Recent studies suggest that infantile hypertrophic pyloric stenosis (IHPS) and congenital heart defects (CHDs) may share some genetic risk factors, but little is known about the co-occurrence of the two conditions in patients. Our study cohort included 2,212,756 persons born in Denmark 1977-2013. We identified patients with IHPS and CHD in the National Patient Register. Using log-linear Poisson regression, we estimated the (incidence) rate ratios (RRs) comparing the rate of IHPS among children with a CHD diagnosis (exposed) and the rate among those without such a diagnosis. Twenty-seven thousand three hundred and fifty-seven children in the cohort were diagnosed with CHD out of whom 85 developed IHPS (RR = 2.62, 95% confidence interval (CI) 2.09-3.22]).
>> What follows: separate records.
(** ** What pipes read *)
Record Quote := mkQuote {
  q_symbol : string;
  q_bid : f64;
  q_ask : f64;
  q_bid_size : f64;
  q_ask_size : f64;
  q_last : option f64;
  q_last_size : option f64;
  q_timestamp : DateTime
}.
Definition valid_market_values (q : Quote) : bool :=
  is_finite (q_bid q) && is_finite (q_ask q) && (f0 <. q_bid q) && (q_bid q <=. q_ask q)
  && is_finite (q_bid_size q) && is_finite (q_ask_size q) && (f0 <=. q_bid_size q) && (f0 <=. q_ask_size q)
  && forallb (fun value => is_finite value && (f0 <. value)) (option_list (q_last q))
  && forallb (fun value => is_finite value && (f0 <=. value)) (option_list (q_last_size q)).
Definition asset_multiplier (asset : Asset) : f64 := f64_of_Z (Z.max (unwrap_or (a_contract_size asset) 1%Z) 1).
Definition effective_buying_power_from (account : Account) (asset : Asset) (buying_power_is_leveraged : bool) : f64 :=
  if a_marginable asset && negb buying_power_is_leveraged
  then ac_buying_power account ⊗ f64_of_Z (Z.max (ac_leverage account) 1) else ac_buying_power account.

Record Frame := mkHistory { fr_height : nat; fr_last : string -> option f64 }.
Inductive StrategyMode := BacktestMode | LiveMode.
#[export] Instance StrategyMode_eq_dec : EqDecision StrategyMode.
Proof. solve_decision. Defined.
Class MarketContext (C : Type) := {
  ctx_insights : C -> InsightCollection;
  ctx_order : C -> list Uuid;              (** the order in which the active ids are iterated *)
  ctx_mode : C -> StrategyMode;
  ctx_native_bid_ask : C -> bool;          (** the data feed has [NativeBidAsk] *)
  ctx_latest_quote : C -> string -> result Quote ReadError;
  ctx_history : C -> gmap string Frame;
  ctx_account : C -> result Account ReadError;
  ctx_cached_account : C -> option Account;
  ctx_execution_risk : C -> f64;
  ctx_min_reward_risk_ratio : C -> f64;
  set_min_reward_risk_ratio : C -> f64 -> C;
  ctx_request_cancellation : C -> Uuid -> C * result bool BrokerCommandError;
  ctx_clock : C -> DateTime;               (** the clock of log entries *)
  ctx_fresh : C -> nat -> Uuid
}.

(** ** The pipes *)
Inductive BuiltinPipe :=
| AllowTradingWindowPipe (start_utc end_utc allowed_days : string)
| BasicStopLossPipe
| BasicTakeProfitPipe
| CancelOppositePipe
| CloseMarketChangedPipe
| DynamicQuantityToRiskPipe (maximum_cost_basis minimum_cost_basis : f64)
| EndOfDayClosePipe (minutes_before_end_of_day : Z) (end_of_day_time_utc : string)
| FullAccountQuantityToRiskPipe
| InsightSubmitPipe
| InsightTtlConfigPipe (period_unfilled period_till_tp : option Z)
| MarketOrderEntryPipe
| MinimumRiskToRewardPipe (minimum_rr : option f64)
| PercentageDcaLevelsPipe (dca_percentage : f64) (dca_levels : Z)
| PercentageRiskToQuantityPipe (risk_percent : Z)
| RejectExpiredInsightPipe
| ScaleOutPipe (sell_off_percentage : f64).

(** The constructors that normalise their arguments. *)
Definition allow_trading_window_new (start_utc end_utc allowed_days : string) : BuiltinPipe :=
  AllowTradingWindowPipe (normalize_time start_utc DEFAULT_START_UTC) (normalize_time end_utc DEFAULT_END_UTC)
    (normalize_days allowed_days).
Definition allow_trading_window_weekdays (start_utc end_utc : string) : BuiltinPipe :=
  allow_trading_window_new start_utc end_utc "0,1,2,3,4".
Definition end_of_day_close_new (minutes : Z) (time : string) : BuiltinPipe :=
  EndOfDayClosePipe (normalise_positive_minutes minutes DEFAULT_MINUTES_BEFORE_END_OF_DAY) (normalise_utc_time time).
Definition normalise_period (value : Z) : option Z :=
  if (0 <? value)%Z && (value <=? u32_max)%Z then Some value else None.
Definition insight_ttl_config_new (period_unfilled period_till_tp : Z) : BuiltinPipe :=
  InsightTtlConfigPipe (normalise_period period_unfilled) (normalise_period period_till_tp).
Definition percentage_dca_levels_new (dca_percentage : f64) (dca_levels : Z) : BuiltinPipe :=
  PercentageDcaLevelsPipe dca_percentage (Z.max dca_levels 1).
(** [f64::clamp]: NaN stays. *)
Definition fclamp (low high x : f64) : f64 := if x <. low then low else if high <. x then high else x.
Definition scale_out_new (sell_off_percentage : f64) : BuiltinPipe :=
  ScaleOutPipe (if is_finite sell_off_percentage then fclamp f0 f1 sell_off_percentage else sell_off_percentage).

Definition builtin_name (p : BuiltinPipe) : string :=
  match p with
  | AllowTradingWindowPipe _ _ _ => "AllowTradingWindowPipe"
  | BasicStopLossPipe => "BasicStopLossPipe"
  | BasicTakeProfitPipe => "BasicTakeProfitPipe"
  | CancelOppositePipe => "CancelOppositePipe"
  | CloseMarketChangedPipe => "CloseMarketChangedPipe"
  | DynamicQuantityToRiskPipe _ _ => "DynamicQuantityToRiskPipe"
  | EndOfDayClosePipe _ _ => "EndOfDayClosePipe"
  | FullAccountQuantityToRiskPipe => "FullAccountQuantityToRiskPipe"
  | InsightSubmitPipe => "InsightSubmitPipe"
  | InsightTtlConfigPipe _ _ => "InsightTtlConfigPipe"
  | MarketOrderEntryPipe => "MarketOrderEntryPipe"
  | MinimumRiskToRewardPipe _ => "MinimumRiskToRewardPipe"
  | PercentageDcaLevelsPipe _ _ => "PercentageDcaLevelsPipe"
  | PercentageRiskToQuantityPipe _ => "PercentageRiskToQuantityPipe"
  | RejectExpiredInsightPipe => "RejectExpiredInsightPipe"
  | ScaleOutPipe _ => "ScaleOutPipe"
  end.
Definition builtin_version (p : BuiltinPipe) : string :=
  match p with AllowTradingWindowPipe _ _ _ => "1.1" | _ => "1.0" end.

Section Run.
Context {C : Type} `{StrategyContext C} `{MarketContext C} `{UuidText} `{Chrono} `{Weekdays}.
Abbreviation Outcome := (C * Insight * InsightPipeResult)%type.
Definition has_feature (ctx : C) (feature : BrokerFeature) : bool := bool_decide (feature ∈ ctx_broker_features ctx).
Definition sizing_of (ctx : C) : SizingView :=
  mkSizing (ctx_universe ctx) (ctx_insights ctx) (ctx_order ctx) (ctx_broker_features ctx) (ctx_cached_account ctx).
Definition effective_buying_power (ctx : C) (account : Account) (asset : Asset) : f64 :=
  effective_buying_power_from account asset (has_feature ctx FBuyingPowerLeveraged).
Definition stop_loss (i : Insight) : option f64 := i_stop_loss_levels i ≫= head.
Definition exit_by_close (ctx : C) (i : Insight) (name : string) : Outcome :=
  let '(ctx, i, r) := close (ctx_clock ctx) ctx i in (ctx, i, from_exit_mutation r name).
Definition already_closing (ctx : C) (i : Insight) (name : string) : Outcome :=
  (ctx, i, pipe_result_new false true (Some [Lit "Insight is already being closed"]) name).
The results were similar for those with and without other congenital malformations, for preterm and term deliveries, and for both sexes. There was, however, a significant effect of calendar period (P = .003). In the period 1977-1996, the RR of IHPS given a CHD diagnosis was 1.96 (95% CI 1.41-2.64); in the period 1997-2014, the RR was 3.75 (95% CI 2.74-4.99). CHD was associated with an increased risk of IHPS. Further research is needed to delineate molecular-level mechanisms that may affect both conditions.